Taking that basic hook and making a full-length story (well, 81 minutes) was left not to Sandberg, but screenwriter Eric Heisserer, whose previous efforts on the 2010 remake of A Nightmare on Elm Street or the 2011 prequel The Thing do not promote confidence. Heisserer doesn’t bother wasting time building characters or creating emotional stakes before getting into the terror, and his director doesn’t seem to mind. Sandberg’s debut effort shows some clear signs of a novice, mostly in the charming way audiences expect from low-budget horror nowadays. But mostly, he and Heisserer imagine new ways of exploring how their central monster works, and how its would-be victims must get creative to stay out of the dark.

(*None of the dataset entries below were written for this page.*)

(** * Cloak server: the TLS handshake disguise (internal/server/TLS.go)

    A shallow embedding of the ClientHello parser, the key-share
    extractor, the record codec, the ServerHello composer and the
    connection preparer, followed by the properties of the design
    document that concern them.

    Conventions of the embedding.
    - A byte is a [Z]; lengths, cursors and offsets are [nat] (Go's [int]
      never goes negative here except in [len(data)-5], whose guard is
      written out).
    - Go slices that come from outside, are retained, or are written in
      place are descriptors ([slice]) into a heap of backing arrays, so
      that aliasing and in-place writes are visible.  A slice that a
      function allocates itself and only hands to its caller is
      represented by its contents.
    - A Go function either returns, panics, or (in the model only) runs
      out of loop fuel: [outcome].  [defer]/[recover] is written where
      the source has it. *)

From Stdlib Require Import ZArith Lia.
From stdpp Require Import base numbers list gmap strings pretty.

(** ** Outcomes of a Go call *)

Inductive outcome (A : Type) : Type :=
| Ret (a : A)
| Panic
| Diverge.
Arguments Ret {A} a.
Arguments Panic {A}.
Arguments Diverge {A}.

#[global] Instance outcome_ret : MRet outcome := @Ret.
#[global] Instance outcome_bind : MBind outcome := λ A B k m,
  match m with
  | Ret a => k a
  | Panic => Panic
  | Diverge => Diverge
  end.

Definition returns {A} (m : outcome A) : Prop := ∃ a, m = Ret a.

(** ** Errors *)

Inductive error : Type := errors_New (msg : string).

Definition fmt_Errorf_keyshare (length : nat) : error :=
  errors_New ("key share length should be 32, instead of " +:+ pretty length).

Definition ErrBadClientHello : error := errors_New "non (or malformed) ClientHello".
Definition ErrNotCloak : error := errors_New "TLS but non-Cloak ClientHello".
Definition ErrBadProxyMethod : error := errors_New "invalid proxy method".

(** ** Heap of backing arrays and slice descriptors *)

Record slice : Type := Slice {
  s_buf : nat;   (* backing array *)
  s_off : nat;   (* index of element 0 in the backing array *)
  s_len : nat;
  s_cap : nat
}.

Definition nil_slice : slice := Slice 0 0 0 0.

Abbreviation heap := (gmap nat (list Z)).

Definition block (h : heap) (b : nat) : list Z := default [] (h !! b).

(** The byte an in-range access [s[i]] reads. *)
Definition rd (h : heap) (s : slice) (i : nat) : Z :=
  default 0%Z (block h (s_buf s) !! (s_off s + i)).

(** [s[0:len(s)]] and [s[0:cap(s)]] as values. *)
Definition contents (h : heap) (s : slice) : list Z := rd h s <$> seq 0 (s_len s).
Definition backing (h : heap) (s : slice) : list Z := rd h s <$> seq 0 (s_cap s).

(** A descriptor is valid when its capacity lies inside its array. *)
Definition slice_ok (h : heap) (s : slice) : Prop :=
  s_len s ≤ s_cap s ∧ s_off s + s_cap s ≤ length (block h (s_buf s)).

(** [s[lo:hi]]: the upper bound is checked against the capacity. *)
Definition reslice (s : slice) (lo hi : nat) : outcome slice :=
  if decide (lo ≤ hi ∧ hi ≤ s_cap s)
  then Ret (Slice (s_buf s) (s_off s + lo) (hi - lo) (s_cap s - lo))
  else Panic.

(** [s[lo:]]: the upper bound defaults to [len(s)]. *)
Definition reslice_from (s : slice) (lo : nat) : outcome slice :=
  if decide (lo ≤ s_len s) then reslice s lo (s_len s) else Panic.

The story opens with a teaser of sorts, featuring Losten as a factory worker who gets spooked by something in the dark, and Billy Burke as Paul, the movie’s first victim. We soon learn Paul’s manic widow Sophie (Maria Bello) has a history of mental illness—she talks to someone named Diana, a dark figure who remains in the shadows. When Sophie and Paul’s young son Martin (Gabriel Bateman) begins to see Diana, he’s too afraid to sleep in his bed and instead sleeps in school, prompting the nurse to call Martin’s rebellious sister from another mister, Rebecca (Teresa Palmer). Alongside her dim boyfriend Bret (Alexander DiPersia), Rebecca tries to protect Martin, because she herself remembers seeing Diana as a child, and the memory gives her the heebie-jeebies.

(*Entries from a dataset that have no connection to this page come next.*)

(** * Poros Protocol: identity, ranking and orchestration

    A shallow embedding of [backend/app/identity.py], [backend/app/identity_api.py],
    [backend/app/ranking.py], [backend/app/orchestrator.py] and the records of
    [backend/app/models.py], with the properties of the protocol core.

    Conventions.
    - A Python [str] is a [string] whose characters are code points below 256;
      [bytes] are a [string] of octets.
    - A Python [float] is a real number: arithmetic is exact, rounding is not modelled.
    - A Python [int] is an integer of [Z].
    - A call that may raise returns a [pyresult]: [Return v] or [Raise e]. *)

From Stdlib Require Import Reals Lra Lia ZArith NArith List String Ascii Bool.
From Stdlib Require Import Sorting.Permutation Sorting.Sorted DecimalString.
From stdpp Require Import base gmap sets list strings sorting.
Import ListNotations.

(** ** The Python runtime: exceptions and values *)

Module Py.

(** The exception classes the modelled code meets. [HTTPException] carries its
    status code and detail. All of them derive from [Exception]. *)
Inductive exn : Type :=
| InvalidSignature
| ValueError (msg : string)
| TypeError (msg : string)
| AttributeError (msg : string)
| KeyError (msg : string)
| BinasciiError (msg : string)
| UnicodeEncodeError
| HttpError (msg : string)
| DatabaseError (msg : string)
| HTTPException (status_code : Z) (detail : string).

Inductive pyresult (A : Type) : Type :=
| Return (a : A)
| Raise (e : exn).
Arguments Return {A} a.
Arguments Raise {A} e.

#[global] Instance pyresult_ret : MRet pyresult := fun A a => Return a.

#[global] Instance pyresult_bind : MBind pyresult := fun A B k m =>
  match m with
  | Return a => k a
  | Raise e => Raise e
  end.

(** Values held by a [dict] that came from, or is meant for, JSON. A [float] is
    carried by its [repr], which is all that [json.dumps] reads of it.
    [PObject] is any other object (a [set], [bytes], a class instance): the
    JSON encoder rejects it. A [dict] keeps its insertion order and has [str]
    keys. *)
#[warnings="-register-all"]
Inductive pyval : Type :=
| PNone
| PBool (b : bool)
| PInt (z : Z)
| PFloat (repr : string)
| PStr (s : string)
| PList (l : list pyval)
| PDict (d : list (string * pyval))
| PObject.

Definition pydict : Type := list (string * pyval).

(** [d.get(key)] as an option, [d.get(key, default)], and the comprehension
    [{k: v for k, v in d.items() if k != key}]. *)
Fixpoint dict_lookup (d : pydict) (key : string) : option pyval :=
  match d with
  | [] => None
  | (k, v) :: d' => if String.eqb k key then Some v else dict_lookup d' key
  end.

Definition dict_get (d : pydict) (key : string) (default : pyval) : pyval :=
  match dict_lookup d key with
  | Some v => v
  | None => default
  end.

Definition dict_without (d : pydict) (key : string) : pydict :=
  List.filter (fun kv => negb (String.eqb (fst kv) key)) d.

(** *** Strings *)

Definition code (c : ascii) : N := N_of_ascii c.

(** [str.lower] on code points below 256: A-Z and the Latin-1 capitals. *)
Definition lower_char (c : ascii) : ascii :=
  let n := code c in
  if ((65 <=? n) && (n <=? 90))%N then ascii_of_N (n + 32)
  else if ((192 <=? n) && (n <=? 222) && negb (n =? 215))%N then ascii_of_N (n + 32)
  else c.

Fixpoint lower (s : string) : string :=
  match s with
  | EmptyString => EmptyString
  | String c s' => String (lower_char c) (lower s')
  end.

(** [str.isspace] for one code point below 256. *)
Definition is_space (c : ascii) : bool :=
  let n := code c in
  (((9 <=? n) && (n <=? 13)) || ((28 <=? n) && (n <=? 32)) || (n =? 133) || (n =? 160))%N.

(** [s.split()]: the maximal runs of non-space characters. [cur] is the word
    being read, reversed. *)
Fixpoint split_ws_aux (s : string) (cur : list ascii) : list string :=
  match s with
  | EmptyString =>
      match cur with
      | [] => []
      | _ => [string_of_list_ascii (rev cur)]
      end
  | String c s' =>
      if is_space c then
        match cur with
        | [] => split_ws_aux s' []
        | _ => string_of_list_ascii (rev cur) :: split_ws_aux s' []
        end
      else split_ws_aux s' (c :: cur)
  end.

Definition split_ws (s : string) : list string := split_ws_aux s [].

(** [s.startswith(p)] and the substring test [w in s]. *)
Definition startswith (s p : string) : bool := String.prefix p s.

Fixpoint contains (s w : string) : bool :=
  if String.prefix w s then true
  else match s with
       | EmptyString => false
       | String _ s' => contains s' w
       end.

(** [s.split(sep)] for a one-character separator: never empty. [cur] is the
    piece being read, reversed. *)
Fixpoint split_on_aux (sep : ascii) (s : string) (cur : list ascii) : list string :=
  match s with
  | EmptyString => [string_of_list_ascii (rev cur)]
  | String c s' =>
      if Ascii.eqb c sep then string_of_list_ascii (rev cur) :: split_on_aux sep s' []
      else split_on_aux sep s' (c :: cur)
  end.

Definition split_on (sep : ascii) (s : string) : list string := split_on_aux sep s [].

(** [s.rstrip(c)] for a one-character set. *)
Fixpoint rstrip (c : ascii) (s : string) : string :=
  match s with
  | EmptyString => EmptyString
  | String a s' =>
      match rstrip c s' with
      | EmptyString => if Ascii.eqb a c then EmptyString else String a EmptyString
      | r => String a r
      end
  end.

(** [c * n] for a one-character string [c]. *)
Fixpoint repeat_char (c : ascii) (n : nat) : string :=
  match n with
  | O => EmptyString
  | S n' => String c (repeat_char c n')
  end.

(** [s.endswith(p)] *)
Definition string_rev (s : string) : string :=
  string_of_list_ascii (rev (list_ascii_of_string s)).

Definition endswith (s p : string) : bool :=
  String.prefix (string_rev p) (string_rev s).

(** [sep.join(parts)] *)
Fixpoint join (sep : string) (parts : list string) : string :=
  match parts with
  | [] => EmptyString
  | [p] => p
  | p :: rest => p ++ sep ++ join sep rest
  end.

(** [str(n)] for an [int]. *)
Definition str_of_int (n : Z) : string := NilZero.string_of_int (Z.to_int n).

(** The line feed. *)
Definition nl : string := String (ascii_of_N 10) EmptyString.

(** [str(e)]: the message of an exception. *)
Definition exn_str (e : exn) : string :=
  match e with
  | InvalidSignature => EmptyString
  | ValueError msg => msg
  | TypeError msg => msg
  | AttributeError msg => msg
  | KeyError msg => msg
  | BinasciiError msg => msg
  | UnicodeEncodeError => "codec can't encode character"
  | HttpError msg => msg
  | DatabaseError msg => msg
  | HTTPException status_code detail => detail
  end.

(** [l[:n]] for any integer [n]: a negative bound counts from the end. *)
Definition slice_to {A} (l : list A) (n : Z) : list A :=
  if (0 <=? n)%Z then firstn (Z.to_nat n) l
  else firstn (Z.to_nat (Z.of_nat (length l) + n)) l.

End Py.

Import Py.

(** ** [models.py]: the records *)

Module Models.

(** A row of [registered_agents]; the columns the core reads or writes. *)
Record RegisteredAgent : Type := {
  agent_id : string;
  owner_id : Z;
  agent_card : pydict;
  name : string;
  description : string;
  url : string;
  skills_tags : list string;
  is_active : bool;
  total_calls : Z;
  success_rate : R;
  avg_latency_ms : R
}.

(** A row of [orchestration_logs]. [results] holds the per-agent results of
    the orchestrator, whose type is a parameter here. *)
Record OrchestrationLog (Result : Type) : Type := {
  client_query : string * option (list string);
  skill_filter : option string;
  log_selected_agents : list string;
  log_results : list Result;
  log_success : bool;
  log_latency_ms : R
}.
Arguments client_query {Result} _.
Arguments skill_filter {Result} _.
Arguments log_selected_agents {Result} _.
Arguments log_results {Result} _.
Arguments log_success {Result} _.
Arguments log_latency_ms {Result} _.

(** The request body of [/orchestrate]. *)
Record OrchestrateRequest : Type := {
  query : string;
  skill_tags : option (list string);
  prefer_agent_ids : option (list string);
  max_agents : Z
}.

(** [max_agents: int = Field(default=3, le=10)]: the default and the only
    validation of the field. *)
Definition max_agents_default : Z := 3.

Definition max_agents_valid (n : Z) : bool := (n <=? 10)%Z.

End Models.

Import Models.

(** ** [ranking.py] *)

Module Ranking.

Local Open Scope R_scope.

Definition log10 (x : R) : R := ln x / ln 10.

(** [PerformanceRanking.score] *)
Definition PerformanceRanking_score
    (agent : RegisteredAgent) (query : string) (skill_tags : option (list string)) : R :=
  let score := 0 in
  let score := score + success_rate agent * 60 in
  let score :=
    if Rlt_dec 0 (avg_latency_ms agent) then
      let latency_score := Rmax 0 (30 - (avg_latency_ms agent / 5000) * 30) in
      score + latency_score
    else score in
  let score :=
    if (0 <? total_calls agent)%Z then
      let popularity_score := Rmin 10 (log10 (IZR (total_calls agent + 1)) * 2) in
      score + popularity_score
    else score in
  score.

Section Strategies.

(** [SemanticRanking.__init__] sets [use_embeddings] by whether
    [sentence_transformers] can be imported; the model's cosine similarity is
    that library's. *)
Variable use_embeddings : bool.
Variable cos_sim : string -> string -> R.

(** [SemanticRanking._score_with_embeddings] *)
Definition score_with_embeddings (agent : RegisteredAgent) (query : string) : R :=
  let similarity := cos_sim query (description agent) in
  similarity * 100.

(** [SemanticRanking._score_with_keywords] *)
Definition score_with_keywords (agent : RegisteredAgent) (query : string) : R :=
  let query_lower := lower query in
  let desc_lower := lower (description agent) in
  let name_lower := lower (name agent) in
  let score := 0 in
  let query_words : gset string := list_to_set (split_ws query_lower) in
  let desc_words : gset string := list_to_set (split_ws desc_lower) in
  let matching_words := query_words ∩ desc_words in
  let score :=
    if (0 <? size query_words)%nat then
      let overlap_ratio := INR (size matching_words) / INR (size query_words) in
      score + overlap_ratio * 70
    else score in
  let score :=
    if existsb (fun word => contains name_lower word) (elements query_words)
    then score + 30 else score in
  Rmin score 100.

(** [SemanticRanking.score] *)
Definition SemanticRanking_score
    (agent : RegisteredAgent) (query : string) (skill_tags : option (list string)) : R :=
  if use_embeddings then score_with_embeddings agent query
  else score_with_keywords agent query.

(** [tier_scores.get(tier, 0)]: a [list] or [dict] is unhashable and the
    lookup raises; any other key outside the table gives the default. *)
Definition tier_scores : list (string * R) :=
  [("enterprise"%string, 100); ("premium"%string, 70); ("pro"%string, 40); ("free"%string, 0)].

Sandberg’s execution relies on finding new ways to turn the lights off and on again, such as Rebecca living above a tattoo parlor with an alternating red neon sign, or a crank-powered flashlight that can’t seem to hold a charge. Each fading light source teases the steady approach of the char-skinned Diana, a character whose backstory contains elements of two Wes Craven crazies: Freddy Krueger and Shocker. At first, Rebecca is convinced Diana will go away if Sophie just takes her anti-depressants on a regular basis, suggesting Diana is a figment of Sophie’s imagination; later, it’s proposed that Diana is the ghost of a former mental patient. Even by the end, the audience remains unclear as to Diana’s origins.

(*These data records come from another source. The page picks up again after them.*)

(** [foundTokens] after the loop. *)
Lemma loop_count (v : variant) (xs : list jsstring) (t : object) (n : N)
    (tr : trace) (t' : object) (n' : N) :
  forEach (callback v) xs (t, n) = (tr, Normal (t', n')) ->
  n' = (n + 2 * count_named ct0 xs
        + (if captures_auth v then count_named auth_token xs else 0))%N.
Proof.
  revert t n tr; induction xs as [|x xs IH]; intros t n tr H.
  - simpl in H; inversion H; subst.
    unfold count_named; simpl; destruct (captures_auth v); lia.
  - rewrite forEach_cons, callback_step in H; unfold bind in H.
    rewrite !count_named_cons; unfold named.
    destruct (strict_eq (cookie_name x) ct0) eqn:Hc.
    + assert (Ha : strict_eq (cookie_name x) auth_token = false).
      { apply strict_eq_true in Hc; rewrite Hc; reflexivity. }
      rewrite Ha.
      destruct (cookie_value x) as [|s]; [discriminate|].
      destruct (forEach (callback v) xs
                  (set csrf_token (Str s) (set ct0 (Str s) t), (n + 2)%N))
        as [t1 [[t2 n2]| |e]] eqn:E; try discriminate.
      injection H as _ <- <-.
      rewrite (IH _ _ _ E); destruct (captures_auth v); lia.
    + destruct (captures_auth v) eqn:Hcap; simpl andb in H; cbv iota in H;
        [destruct (strict_eq (cookie_name x) auth_token) eqn:Ha|].
      * destruct (cookie_value x) as [|s]; [discriminate|].
        destruct (forEach (callback v) xs
                    (set auth_token (Str s) t, (n + 1)%N))
          as [t1 [[t2 n2]| |e]] eqn:E; try discriminate.
        injection H as _ <- <-.
        rewrite (IH _ _ _ E); lia.
      * destruct (forEach (callback v) xs (t, n))
          as [t1 [[t2 n2]| |e]] eqn:E; try discriminate.
        injection H as _ <- <-.
        rewrite (IH _ _ _ E); lia.
      * destruct (forEach (callback v) xs (t, n))
          as [t1 [[t2 n2]| |e]] eqn:E; try discriminate.
        injection H as _ <- <-.
        rewrite (IH _ _ _ E); lia.
Qed.

Lemma collect_count (v : variant) (cookie : jsstring) (tr : trace)
    (b : object) (n : N) :
  collect v cookie = (tr, Normal (b, n)) -> n = reported_count v cookie.
Proof.
  rewrite collect_unfold.
  destruct (forEach (callback v) (entries cookie) ([], 0%N))
    as [tr0 [[t n0]| |e]] eqn:Hl; try discriminate.
  cbv zeta.
  destruct (negb (truthy (get ct0 (set bearer_token (Str BEARER) t))));
    [discriminate|].
  destruct (captures_auth v &&
            negb (truthy (get auth_token (set bearer_token (Str BEARER) t))));
    [discriminate|].
  intros H; injection H as _ _ <-.
  rewrite (loop_count _ _ _ _ _ _ _ Hl); unfold reported_count; lia.
Qed.

(** X13.  The number in the line "Successfully extracted N tokens" is
    printed exactly when a bundle is produced, and it counts assignments,
    not properties: two for every [ct0] cookie, one for every captured
    [auth_token] cookie, one for the bearer token; a cookie that occurs
    twice is counted twice. *)
Theorem announced_count (v : variant) (cookie : jsstring)
    (c : option clipboard) (n : N) :
  In (Log (Extracted n)) (run v (Browser cookie c)) <->
  (bundle v cookie <> None /\ n = reported_count v cookie).
Proof.
  split.
  - intros Hin.
    destruct (run_events _ _ _ _ Hin)
      as [H|[H|[H|[[m H]|[H|(tr & b & n0 & E & [H|H])]]]]];
      try discriminate.
    + destruct v; discriminate.
    + exfalso.
      destruct (loop_trace_found _ _ _ _ H)
        as (e & x & _ & _ & [[_ K]|[_ [_ K]]]); discriminate.
    + split; [unfold bundle; rewrite E; discriminate|].
      rewrite <- (collect_count _ _ _ _ _ E).
      unfold delivery, announce in H.
      destruct v; simpl in H;
        destruct H as [H|H]; try (injection H as ->; reflexivity);
        exfalso; intuition discriminate.
    + exfalso; destruct c as [[[write|]]|]; simpl in H;
        try destruct (write (JSON_stringify b)); intuition discriminate.
  - intros [Hb ->]; rewrite run_unfold.
    unfold bundle in Hb.
    destruct (collect v cookie) as [tr [[b n0]| |e]] eqn:E;
      try (exfalso; apply Hb; reflexivity).
    rewrite <- (collect_count _ _ _ _ _ E).
    right; right; apply in_or_app; right.
    apply in_or_app; left.
    unfold delivery, announce; left; reflexivity.
Qed.

(** ** Every run, at a glance *)

(** X14.  A run ends in exactly one of two ways.  Either the bundle is
    produced: the file is saved and no error is printed.  Or it is not:
    nothing is saved, nothing is copied, and one of the three error blocks
    is printed (missing [ct0]; missing [auth_token], strict script only;
    the troubleshooting block of the [catch]).  No run fails in silence
    and none prints an error after it saved. *)
Theorem run_outcomes (v : variant) (cookie : jsstring)
    (c : option clipboard) :
  (exists b,
     bundle v cookie = Some b /\
     saved (run v (Browser cookie c)) =
       [File config_json application_json (JSON_stringify b)] /\
     errors (run v (Browser cookie c)) = []) \/
  (bundle v cookie = None /\
   saved (run v (Browser cookie c)) = [] /\
   clipboard_texts (run v (Browser cookie c)) = [] /\
   (errors (run v (Browser cookie c)) = missing_ct0_errors \/
    (v = Strict_variant /\
     errors (run v (Browser cookie c)) = missing_auth_token_errors) \/
    errors (run v (Browser cookie c)) = extraction_failed_errors)).
Proof.
  destruct (bundle v cookie) as [b|] eqn:Hb.
  - left; exists b; split; [reflexivity|].
    split; [rewrite saved_run, Hb; reflexivity|].
    exact (errors_run_some _ _ c _ Hb).
  - right; split; [reflexivity|].
    rewrite saved_run, clipboard_run, Hb.
    split; [reflexivity|]; split; [reflexivity|].
    exact (errors_run_none _ _ c Hb).
Qed.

Most elements from the original short have been carried over, along with several tried and true horror clichés. Characters tape light switches on; Diana creepily scratches at the wooden doors and floors; the electricity inexplicably flickers; flashlights remain unreliable; and people investigate noises in the dark, though they should really know better. Cinematographer Marc Spicer keeps the night moments lit in a balance of light and dark, so even in the pitch-black we can tell what’s going on. And while Sandberg orchestrates a few sequences of heavy tension, Lights Out doesn’t quite click or retain a place in our minds after the end credits. Despite the addition of several characters well-acted by the cast, we’re left only remembering the monster’s gimmick, which seemed more straightforward and less overcomplicated by muddied attempts to explain Sandberg’s short film.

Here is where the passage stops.